(The data)

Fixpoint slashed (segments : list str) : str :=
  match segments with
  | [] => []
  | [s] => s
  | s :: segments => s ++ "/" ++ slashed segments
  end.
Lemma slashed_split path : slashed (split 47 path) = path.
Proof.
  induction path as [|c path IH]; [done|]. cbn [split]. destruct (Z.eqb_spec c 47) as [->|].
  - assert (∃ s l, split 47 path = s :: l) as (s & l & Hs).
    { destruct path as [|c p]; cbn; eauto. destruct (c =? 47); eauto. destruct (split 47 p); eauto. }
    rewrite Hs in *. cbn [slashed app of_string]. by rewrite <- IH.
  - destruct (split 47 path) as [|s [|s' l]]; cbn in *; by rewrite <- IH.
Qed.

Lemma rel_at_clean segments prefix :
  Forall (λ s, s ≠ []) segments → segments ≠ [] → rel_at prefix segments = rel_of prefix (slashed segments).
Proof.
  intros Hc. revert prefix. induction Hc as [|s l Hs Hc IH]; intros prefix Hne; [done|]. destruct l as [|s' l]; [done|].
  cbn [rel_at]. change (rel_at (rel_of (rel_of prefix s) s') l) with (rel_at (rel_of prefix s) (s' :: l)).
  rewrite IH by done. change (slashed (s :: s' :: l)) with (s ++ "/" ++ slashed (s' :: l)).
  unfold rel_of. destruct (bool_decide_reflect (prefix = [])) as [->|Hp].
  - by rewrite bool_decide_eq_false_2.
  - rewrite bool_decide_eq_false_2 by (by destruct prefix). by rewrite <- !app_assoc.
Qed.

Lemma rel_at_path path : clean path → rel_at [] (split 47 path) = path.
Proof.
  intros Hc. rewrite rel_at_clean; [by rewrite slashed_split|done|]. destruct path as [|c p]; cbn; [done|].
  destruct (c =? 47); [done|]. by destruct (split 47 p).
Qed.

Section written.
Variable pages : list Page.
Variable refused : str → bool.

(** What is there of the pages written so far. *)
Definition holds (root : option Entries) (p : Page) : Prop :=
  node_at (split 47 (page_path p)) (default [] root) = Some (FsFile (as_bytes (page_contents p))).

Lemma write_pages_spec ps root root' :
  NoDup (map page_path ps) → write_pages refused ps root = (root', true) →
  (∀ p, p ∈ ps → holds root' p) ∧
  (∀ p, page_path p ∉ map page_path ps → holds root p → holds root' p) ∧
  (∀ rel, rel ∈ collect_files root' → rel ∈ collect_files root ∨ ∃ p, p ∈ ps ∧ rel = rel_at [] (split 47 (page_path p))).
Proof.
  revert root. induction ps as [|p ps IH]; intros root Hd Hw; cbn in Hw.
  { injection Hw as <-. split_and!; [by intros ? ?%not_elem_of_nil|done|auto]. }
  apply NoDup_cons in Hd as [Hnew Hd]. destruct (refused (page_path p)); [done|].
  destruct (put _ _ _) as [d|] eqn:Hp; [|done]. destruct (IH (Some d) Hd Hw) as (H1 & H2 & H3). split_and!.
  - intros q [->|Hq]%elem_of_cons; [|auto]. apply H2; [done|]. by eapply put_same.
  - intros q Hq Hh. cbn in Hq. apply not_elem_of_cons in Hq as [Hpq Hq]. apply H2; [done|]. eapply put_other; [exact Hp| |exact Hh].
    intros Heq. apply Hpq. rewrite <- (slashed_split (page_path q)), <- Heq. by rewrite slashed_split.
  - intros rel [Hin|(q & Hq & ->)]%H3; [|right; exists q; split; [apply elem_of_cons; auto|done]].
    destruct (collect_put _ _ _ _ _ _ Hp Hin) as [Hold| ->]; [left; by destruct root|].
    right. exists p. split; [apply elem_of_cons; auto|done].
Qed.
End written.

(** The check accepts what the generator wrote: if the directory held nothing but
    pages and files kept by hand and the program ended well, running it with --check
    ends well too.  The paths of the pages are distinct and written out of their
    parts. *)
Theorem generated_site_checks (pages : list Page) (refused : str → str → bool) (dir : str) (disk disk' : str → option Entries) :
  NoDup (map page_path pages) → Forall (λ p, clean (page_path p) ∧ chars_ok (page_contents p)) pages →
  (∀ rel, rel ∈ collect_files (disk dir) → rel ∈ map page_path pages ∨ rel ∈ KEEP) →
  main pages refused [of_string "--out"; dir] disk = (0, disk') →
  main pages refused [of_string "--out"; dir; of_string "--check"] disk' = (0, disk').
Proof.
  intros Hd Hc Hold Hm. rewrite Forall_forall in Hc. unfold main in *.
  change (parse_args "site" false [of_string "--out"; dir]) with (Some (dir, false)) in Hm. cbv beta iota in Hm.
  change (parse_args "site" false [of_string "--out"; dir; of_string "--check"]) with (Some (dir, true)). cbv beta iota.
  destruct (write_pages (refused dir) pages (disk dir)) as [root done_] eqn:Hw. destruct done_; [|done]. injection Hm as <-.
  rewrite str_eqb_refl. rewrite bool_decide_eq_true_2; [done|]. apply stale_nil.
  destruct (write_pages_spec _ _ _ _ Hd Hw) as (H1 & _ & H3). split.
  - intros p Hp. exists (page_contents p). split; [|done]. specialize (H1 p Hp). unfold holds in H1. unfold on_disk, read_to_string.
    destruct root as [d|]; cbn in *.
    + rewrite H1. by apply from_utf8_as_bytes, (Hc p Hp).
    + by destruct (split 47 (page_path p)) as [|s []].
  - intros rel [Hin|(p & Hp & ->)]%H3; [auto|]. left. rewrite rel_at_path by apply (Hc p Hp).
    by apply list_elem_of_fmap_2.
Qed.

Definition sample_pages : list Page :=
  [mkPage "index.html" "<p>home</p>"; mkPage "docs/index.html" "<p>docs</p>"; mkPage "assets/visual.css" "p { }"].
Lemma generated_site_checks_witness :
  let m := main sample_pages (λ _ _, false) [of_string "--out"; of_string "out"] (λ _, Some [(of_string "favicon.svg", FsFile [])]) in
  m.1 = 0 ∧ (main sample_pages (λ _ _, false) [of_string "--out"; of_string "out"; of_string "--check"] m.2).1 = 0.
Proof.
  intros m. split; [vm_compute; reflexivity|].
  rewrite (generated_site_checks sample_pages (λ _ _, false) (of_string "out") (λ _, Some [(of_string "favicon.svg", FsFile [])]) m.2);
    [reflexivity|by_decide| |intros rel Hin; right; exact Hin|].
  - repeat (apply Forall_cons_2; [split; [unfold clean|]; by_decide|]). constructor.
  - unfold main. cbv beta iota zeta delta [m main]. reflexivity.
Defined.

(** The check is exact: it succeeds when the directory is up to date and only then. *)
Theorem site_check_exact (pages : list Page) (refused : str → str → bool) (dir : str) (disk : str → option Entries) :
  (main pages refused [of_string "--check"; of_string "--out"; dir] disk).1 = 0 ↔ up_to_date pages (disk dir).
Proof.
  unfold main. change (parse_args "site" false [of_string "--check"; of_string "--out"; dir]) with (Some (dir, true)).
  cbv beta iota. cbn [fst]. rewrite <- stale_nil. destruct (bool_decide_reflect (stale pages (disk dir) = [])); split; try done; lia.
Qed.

(End The data)

Set down every record above exactly as given.

### Answer for the task
Fixpoint slashed (segments : list str) : str :=
  match segments with
  | [] => []
  | [s] => s
  | s :: segments => s ++ "/" ++ slashed segments
  end.
Lemma slashed_split path : slashed (split 47 path) = path.
Proof.
  induction path as [|c path IH]; [done|]. cbn [split]. destruct (Z.eqb_spec c 47) as [->|].
  - assert (∃ s l, split 47 path = s :: l) as (s & l & Hs).
    { destruct path as [|c p]; cbn; eauto. destruct (c =? 47); eauto. destruct (split 47 p); eauto. }
    rewrite Hs in *. cbn [slashed app of_string]. by rewrite <- IH.
  - destruct (split 47 path) as [|s [|s' l]]; cbn in *; by rewrite <- IH.
Qed.

Lemma rel_at_clean segments prefix :
  Forall (λ s, s ≠ []) segments → segments ≠ [] → rel_at prefix segments = rel_of prefix (slashed segments).
Proof.
  intros Hc. revert prefix. induction Hc as [|s l Hs Hc IH]; intros prefix Hne; [done|]. destruct l as [|s' l]; [done|].
  cbn [rel_at]. change (rel_at (rel_of (rel_of prefix s) s') l) with (rel_at (rel_of prefix s) (s' :: l)).
  rewrite IH by done. change (slashed (s :: s' :: l)) with (s ++ "/" ++ slashed (s' :: l)).
  unfold rel_of. destruct (bool_decide_reflect (prefix = [])) as [->|Hp].
  - by rewrite bool_decide_eq_false_2.
  - rewrite bool_decide_eq_false_2 by (by destruct prefix). by rewrite <- !app_assoc.
Qed.

Lemma rel_at_path path : clean path → rel_at [] (split 47 path) = path.
Proof.
  intros Hc. rewrite rel_at_clean; [by rewrite slashed_split|done|]. destruct path as [|c p]; cbn; [done|].
  destruct (c =? 47); [done|]. by destruct (split 47 p).
Qed.

Section written.
Variable pages : list Page.
Variable refused : str → bool.

(** What is there of the pages written so far. *)
Definition holds (root : option Entries) (p : Page) : Prop :=
  node_at (split 47 (page_path p)) (default [] root) = Some (FsFile (as_bytes (page_contents p))).

Lemma write_pages_spec ps root root' :
  NoDup (map page_path ps) → write_pages refused ps root = (root', true) →
  (∀ p, p ∈ ps → holds root' p) ∧
  (∀ p, page_path p ∉ map page_path ps → holds root p → holds root' p) ∧
  (∀ rel, rel ∈ collect_files root' → rel ∈ collect_files root ∨ ∃ p, p ∈ ps ∧ rel = rel_at [] (split 47 (page_path p))).
Proof.
  revert root. induction ps as [|p ps IH]; intros root Hd Hw; cbn in Hw.
  { injection Hw as <-. split_and!; [by intros ? ?%not_elem_of_nil|done|auto]. }
  apply NoDup_cons in Hd as [Hnew Hd]. destruct (refused (page_path p)); [done|].
  destruct (put _ _ _) as [d|] eqn:Hp; [|done]. destruct (IH (Some d) Hd Hw) as (H1 & H2 & H3). split_and!.
  - intros q [->|Hq]%elem_of_cons; [|auto]. apply H2; [done|]. by eapply put_same.
  - intros q Hq Hh. cbn in Hq. apply not_elem_of_cons in Hq as [Hpq Hq]. apply H2; [done|]. eapply put_other; [exact Hp| |exact Hh].
    intros Heq. apply Hpq. rewrite <- (slashed_split (page_path q)), <- Heq. by rewrite slashed_split.
  - intros rel [Hin|(q & Hq & ->)]%H3; [|right; exists q; split; [apply elem_of_cons; auto|done]].
    destruct (collect_put _ _ _ _ _ _ Hp Hin) as [Hold| ->]; [left; by destruct root|].
    right. exists p. split; [apply elem_of_cons; auto|done].
Qed.
End written.

(** The check accepts what the generator wrote: if the directory held nothing but
    pages and files kept by hand and the program ended well, running it with --check
    ends well too.  The paths of the pages are distinct and written out of their
    parts. *)
Theorem generated_site_checks (pages : list Page) (refused : str → str → bool) (dir : str) (disk disk' : str → option Entries) :
  NoDup (map page_path pages) → Forall (λ p, clean (page_path p) ∧ chars_ok (page_contents p)) pages →
  (∀ rel, rel ∈ collect_files (disk dir) → rel ∈ map page_path pages ∨ rel ∈ KEEP) →
  main pages refused [of_string "--out"; dir] disk = (0, disk') →
  main pages refused [of_string "--out"; dir; of_string "--check"] disk' = (0, disk').
Proof.
  intros Hd Hc Hold Hm. rewrite Forall_forall in Hc. unfold main in *.
  change (parse_args "site" false [of_string "--out"; dir]) with (Some (dir, false)) in Hm. cbv beta iota in Hm.
  change (parse_args "site" false [of_string "--out"; dir; of_string "--check"]) with (Some (dir, true)). cbv beta iota.
  destruct (write_pages (refused dir) pages (disk dir)) as [root done_] eqn:Hw. destruct done_; [|done]. injection Hm as <-.
  rewrite str_eqb_refl. rewrite bool_decide_eq_true_2; [done|]. apply stale_nil.
  destruct (write_pages_spec _ _ _ _ Hd Hw) as (H1 & _ & H3). split.
  - intros p Hp. exists (page_contents p). split; [|done]. specialize (H1 p Hp). unfold holds in H1. unfold on_disk, read_to_string.
    destruct root as [d|]; cbn in *.
    + rewrite H1. by apply from_utf8_as_bytes, (Hc p Hp).
    + by destruct (split 47 (page_path p)) as [|s []].
  - intros rel [Hin|(p & Hp & ->)]%H3; [auto|]. left. rewrite rel_at_path by apply (Hc p Hp).
    by apply list_elem_of_fmap_2.
Qed.

Definition sample_pages : list Page :=
  [mkPage "index.html" "<p>home</p>"; mkPage "docs/index.html" "<p>docs</p>"; mkPage "assets/visual.css" "p { }"].
Lemma generated_site_checks_witness :
  let m := main sample_pages (λ _ _, false) [of_string "--out"; of_string "out"] (λ _, Some [(of_string "favicon.svg", FsFile [])]) in
  m.1 = 0 ∧ (main sample_pages (λ _ _, false) [of_string "--out"; of_string "out"; of_string "--check"] m.2).1 = 0.
Proof.
  intros m. split; [vm_compute; reflexivity|].
  rewrite (generated_site_checks sample_pages (λ _ _, false) (of_string "out") (λ _, Some [(of_string "favicon.svg", FsFile [])]) m.2);
    [reflexivity|by_decide| |intros rel Hin; right; exact Hin|].
  - repeat (apply Forall_cons_2; [split; [unfold clean|]; by_decide|]). constructor.
  - unfold main. cbv beta iota zeta delta [m main]. reflexivity.
Defined.

(** The check is exact: it succeeds when the directory is up to date and only then. *)
Theorem site_check_exact (pages : list Page) (refused : str → str → bool) (dir : str) (disk : str → option Entries) :
  (main pages refused [of_string "--check"; of_string "--out"; dir] disk).1 = 0 ↔ up_to_date pages (disk dir).
Proof.
  unfold main. change (parse_args "site" false [of_string "--check"; of_string "--out"; dir]) with (Some (dir, true)).
  cbv beta iota. cbn [fst]. rewrite <- stale_nil. destruct (bool_decide_reflect (stale pages (disk dir) = [])); split; try done; lia.
Qed.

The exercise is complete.